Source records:

(* ===== verification/Pools.v ===== *)
(** * Pools: sending addresses and their warm-up allowance

    Models internal/queue/pools.go: which pool a sender belongs to, the daily cap of an
    address and how much of it is released by now, and the choice of a source address
    with its reservation and refund, on one node or against the counts of a
    [SharedStore].

    A day is its number since the epoch (the code keeps its rendering as a date, which
    is one to one); the state file is an argument of [NewPoolRouter].

    In [cluster_step] a reservation is one step of its node.  On a node's own counts the
    code holds the lock throughout; against the store it holds it only around each change
    of the counts, so that two reservations of one node that straddle midnight can also
    interleave, and the later day's count is then reset ([late_take_resets]). *)

From stdpp Require Import gmap.
From Stdlib Require Import SpecFloat.
From S2P Require Import Prelude GoStrings GoNet GoMath SharedState.

Set Primitive Projections.

Definition Day_ : Z := 24 * Hour.
Definition day_of (now : Z) : Z := now / Day_.
Definition midnight (now : Z) : Z := day_of now * Day_.

(** [Time.Sub], which saturates. *)
Definition Sub (t u : Z) : Z := Z.max (- 2 ^ 63) (Z.min (2 ^ 63 - 1) (t - u)).

(** ** Floats of the pacing formula *)

(** [Duration.Hours()] *)
Definition Hours (d : Z) : float64 :=
  f64_add (f64_of_Z (Z.quot d Hour)) (f64_div (f64_of_Z (Z.rem d Hour)) (f64_of_Z Hour)).

(** [int(f)] and [int(math.Ceil(f))] of a finite float. *)
Definition f64_trunc (f : float64) : Z :=
  match f with
  | S754_finite s m e =>
      let v := if 0 <=? e then Zpos m * 2 ^ e else Zpos m / 2 ^ (- e) in
      if s then - v else v
  | _ => 0
  end.
Definition f64_ceil (f : float64) : Z :=
  match f with
  | S754_finite false m e =>
      if 0 <=? e then Zpos m * 2 ^ e else (Zpos m + 2 ^ (- e) - 1) / 2 ^ (- e)
  | S754_finite true m e => if 0 <=? e then - (Zpos m * 2 ^ e) else - (Zpos m / 2 ^ (- e))
  | _ => 0
  end.

(** ** Data *)

Record sourceIP := mkSource {
  src_pool : string;
  src_ip : IP;
  src_addr : string;
  src_helo : string;
  src_start : option Z        (* none when the address is warm *)
}.

Record sendingPool := mkPool {
  sp_name : string;
  sp_ips : list sourceIP;
  sp_schedule : list Z;
  sp_next : nat
}.

Record ipUsage := mkUsage { u_Day : Z; u_Sent : Z }.

Record PoolRouter := mkRouter {
  r_pools : gmap string sendingPool;
  byAddress : gmap string string;
  byDomain : gmap string string;
  bySubdomain : gmap string string;
  defaultPool : string;
  r_shared : option sharedGuard;
  usage : gmap string ipUsage;
  dirty : bool
}.

(** ** Caps *)

Definition dailyCap (p : sendingPool) (src : sourceIP) (now : Z) : Z :=
  match src_start src with
  | None => -1
  | Some start =>
      if (length (sp_schedule p) =? 0)%nat then -1
      else
        let day := f64_trunc (f64_div (Hours (Sub (midnight now) start)) (f64_of_Z 24)) in
        let day := if day <? 0 then 0 else day in
        if Z.of_nat (length (sp_schedule p)) <=? day then -1
        else nth (Z.to_nat day) (sp_schedule p) 0
  end.

Definition allowedSoFar (p : sendingPool) (src : sourceIP) (now : Z) : Z :=
  let limit := dailyCap p src now in
  if limit <? 0 then -1
  else
    let fraction := f64_add (f64_div (Hours (now - midnight now)) (f64_of_Z 24)) (f64_ratio 1 24) in
    let allowed := f64_ceil (f64_mul (f64_of_Z limit) fraction) in
    if limit <? allowed then limit else allowed.

(** ** Routing a sender *)

(** The most specific parent domain that is listed. *)
Fixpoint walk_up (table : gmap string string) (d : string) : option string :=
  match d with
  | EmptyString => None
  | String c d' =>
      if Ascii.eqb c "." then
        match table !! d' with Some n => Some n | None => walk_up table d' end
      else walk_up table d'
  end.

Section Router.
Context `{U : UnicodeTables}.

Definition poolFor (r : PoolRouter) (sender : string) : string :=
  let sender := ToLower (Trim (TrimSpace sender) "<>") in
  if (sender =? "")%string then defaultPool r
  else match byAddress r !! sender with
  | Some n => n
  | None =>
      match LastIndexByte sender "@" with
      | None => defaultPool r
      | Some at_ =>
          let domain := sdrop (S at_) sender in
          match byDomain r !! domain with
          | Some n => n
          | None => default (defaultPool r) (walk_up (bySubdomain r) domain)
          end
      end
  end.
End Router.

(** ** Reservations *)

(** Today's usage of an address; a count of another day is reset. *)
Definition usageLocked (addr : string) (day : Z) (r : PoolRouter) : ipUsage * PoolRouter :=
  let u := default (mkUsage day 0) (usage r !! addr) in
  let u := if u_Day u =? day then u else mkUsage day 0 in
  (u, r <| usage ::= <[addr := u]> |>).

(** What the returned release function closes over, and whether it has run. *)
Record ticket := mkTicket {
  t_src : sourceIP;
  t_day : Z;
  t_stored : bool;        (* counted in the shared store too *)
  t_refunded : bool
}.

Definition poolCapacityError (name : string) : string :=
  "sending pool has no warmup allowance left: pool " +:+ String DQUOTE (name +:+ String DQUOTE "").

(** [pool.ips[(pool.next+i)%len]] for i = 0, 1, ... with i. *)
Definition candidates (p : sendingPool) : list (nat * sourceIP) :=
  omap (fun i => (fun src => (i, src)) <$> sp_ips p !! ((sp_next p + i) mod length (sp_ips p))%nat)
       (seq 0 (length (sp_ips p))).

(** Count one send of the i-th candidate and move the cursor behind it. *)
Definition count_send (name : string) (p : sendingPool) (i : nat) (src : sourceIP) (day : Z)
    (r : PoolRouter) : PoolRouter :=
  let '(u, r) := usageLocked (src_addr src) day r in
  r <| r_pools ::= <[name := p <| sp_next := ((sp_next p + i + 1) mod length (sp_ips p))%nat |>]> |>
    <| usage ::= <[src_addr src := mkUsage (u_Day u) (u_Sent u + 1)]> |>
    <| dirty := true |>.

§ **INSTRUCTIONS FOR THE TASK**
Your answer should be the records themselves, returned word for word.

§ **ANSWER TO THIS PROBLEM**
(* ===== verification/Pools.v ===== *)
(** * Pools: sending addresses and their warm-up allowance

    Models internal/queue/pools.go: which pool a sender belongs to, the daily cap of an
    address and how much of it is released by now, and the choice of a source address
    with its reservation and refund, on one node or against the counts of a
    [SharedStore].

    A day is its number since the epoch (the code keeps its rendering as a date, which
    is one to one); the state file is an argument of [NewPoolRouter].

    In [cluster_step] a reservation is one step of its node.  On a node's own counts the
    code holds the lock throughout; against the store it holds it only around each change
    of the counts, so that two reservations of one node that straddle midnight can also
    interleave, and the later day's count is then reset ([late_take_resets]). *)

From stdpp Require Import gmap.
From Stdlib Require Import SpecFloat.
From S2P Require Import Prelude GoStrings GoNet GoMath SharedState.

Set Primitive Projections.

Definition Day_ : Z := 24 * Hour.
Definition day_of (now : Z) : Z := now / Day_.
Definition midnight (now : Z) : Z := day_of now * Day_.

(** [Time.Sub], which saturates. *)
Definition Sub (t u : Z) : Z := Z.max (- 2 ^ 63) (Z.min (2 ^ 63 - 1) (t - u)).

(** ** Floats of the pacing formula *)

(** [Duration.Hours()] *)
Definition Hours (d : Z) : float64 :=
  f64_add (f64_of_Z (Z.quot d Hour)) (f64_div (f64_of_Z (Z.rem d Hour)) (f64_of_Z Hour)).

(** [int(f)] and [int(math.Ceil(f))] of a finite float. *)
Definition f64_trunc (f : float64) : Z :=
  match f with
  | S754_finite s m e =>
      let v := if 0 <=? e then Zpos m * 2 ^ e else Zpos m / 2 ^ (- e) in
      if s then - v else v
  | _ => 0
  end.
Definition f64_ceil (f : float64) : Z :=
  match f with
  | S754_finite false m e =>
      if 0 <=? e then Zpos m * 2 ^ e else (Zpos m + 2 ^ (- e) - 1) / 2 ^ (- e)
  | S754_finite true m e => if 0 <=? e then - (Zpos m * 2 ^ e) else - (Zpos m / 2 ^ (- e))
  | _ => 0
  end.

(** ** Data *)

Record sourceIP := mkSource {
  src_pool : string;
  src_ip : IP;
  src_addr : string;
  src_helo : string;
  src_start : option Z        (* none when the address is warm *)
}.

Record sendingPool := mkPool {
  sp_name : string;
  sp_ips : list sourceIP;
  sp_schedule : list Z;
  sp_next : nat
}.

Record ipUsage := mkUsage { u_Day : Z; u_Sent : Z }.

Record PoolRouter := mkRouter {
  r_pools : gmap string sendingPool;
  byAddress : gmap string string;
  byDomain : gmap string string;
  bySubdomain : gmap string string;
  defaultPool : string;
  r_shared : option sharedGuard;
  usage : gmap string ipUsage;
  dirty : bool
}.

(** ** Caps *)

Definition dailyCap (p : sendingPool) (src : sourceIP) (now : Z) : Z :=
  match src_start src with
  | None => -1
  | Some start =>
      if (length (sp_schedule p) =? 0)%nat then -1
      else
        let day := f64_trunc (f64_div (Hours (Sub (midnight now) start)) (f64_of_Z 24)) in
        let day := if day <? 0 then 0 else day in
        if Z.of_nat (length (sp_schedule p)) <=? day then -1
        else nth (Z.to_nat day) (sp_schedule p) 0
  end.

Definition allowedSoFar (p : sendingPool) (src : sourceIP) (now : Z) : Z :=
  let limit := dailyCap p src now in
  if limit <? 0 then -1
  else
    let fraction := f64_add (f64_div (Hours (now - midnight now)) (f64_of_Z 24)) (f64_ratio 1 24) in
    let allowed := f64_ceil (f64_mul (f64_of_Z limit) fraction) in
    if limit <? allowed then limit else allowed.

(** ** Routing a sender *)

(** The most specific parent domain that is listed. *)
Fixpoint walk_up (table : gmap string string) (d : string) : option string :=
  match d with
  | EmptyString => None
  | String c d' =>
      if Ascii.eqb c "." then
        match table !! d' with Some n => Some n | None => walk_up table d' end
      else walk_up table d'
  end.

Section Router.
Context `{U : UnicodeTables}.

Definition poolFor (r : PoolRouter) (sender : string) : string :=
  let sender := ToLower (Trim (TrimSpace sender) "<>") in
  if (sender =? "")%string then defaultPool r
  else match byAddress r !! sender with
  | Some n => n
  | None =>
      match LastIndexByte sender "@" with
      | None => defaultPool r
      | Some at_ =>
          let domain := sdrop (S at_) sender in
          match byDomain r !! domain with
          | Some n => n
          | None => default (defaultPool r) (walk_up (bySubdomain r) domain)
          end
      end
  end.
End Router.

(** ** Reservations *)

(** Today's usage of an address; a count of another day is reset. *)
Definition usageLocked (addr : string) (day : Z) (r : PoolRouter) : ipUsage * PoolRouter :=
  let u := default (mkUsage day 0) (usage r !! addr) in
  let u := if u_Day u =? day then u else mkUsage day 0 in
  (u, r <| usage ::= <[addr := u]> |>).

(** What the returned release function closes over, and whether it has run. *)
Record ticket := mkTicket {
  t_src : sourceIP;
  t_day : Z;
  t_stored : bool;        (* counted in the shared store too *)
  t_refunded : bool
}.

Definition poolCapacityError (name : string) : string :=
  "sending pool has no warmup allowance left: pool " +:+ String DQUOTE (name +:+ String DQUOTE "").

(** [pool.ips[(pool.next+i)%len]] for i = 0, 1, ... with i. *)
Definition candidates (p : sendingPool) : list (nat * sourceIP) :=
  omap (fun i => (fun src => (i, src)) <$> sp_ips p !! ((sp_next p + i) mod length (sp_ips p))%nat)
       (seq 0 (length (sp_ips p))).

(** Count one send of the i-th candidate and move the cursor behind it. *)
Definition count_send (name : string) (p : sendingPool) (i : nat) (src : sourceIP) (day : Z)
    (r : PoolRouter) : PoolRouter :=
  let '(u, r) := usageLocked (src_addr src) day r in
  r <| r_pools ::= <[name := p <| sp_next := ((sp_next p + i + 1) mod length (sp_ips p))%nat |>]> |>
    <| usage ::= <[src_addr src := mkUsage (u_Day u) (u_Sent u + 1)]> |>
    <| dirty := true |>.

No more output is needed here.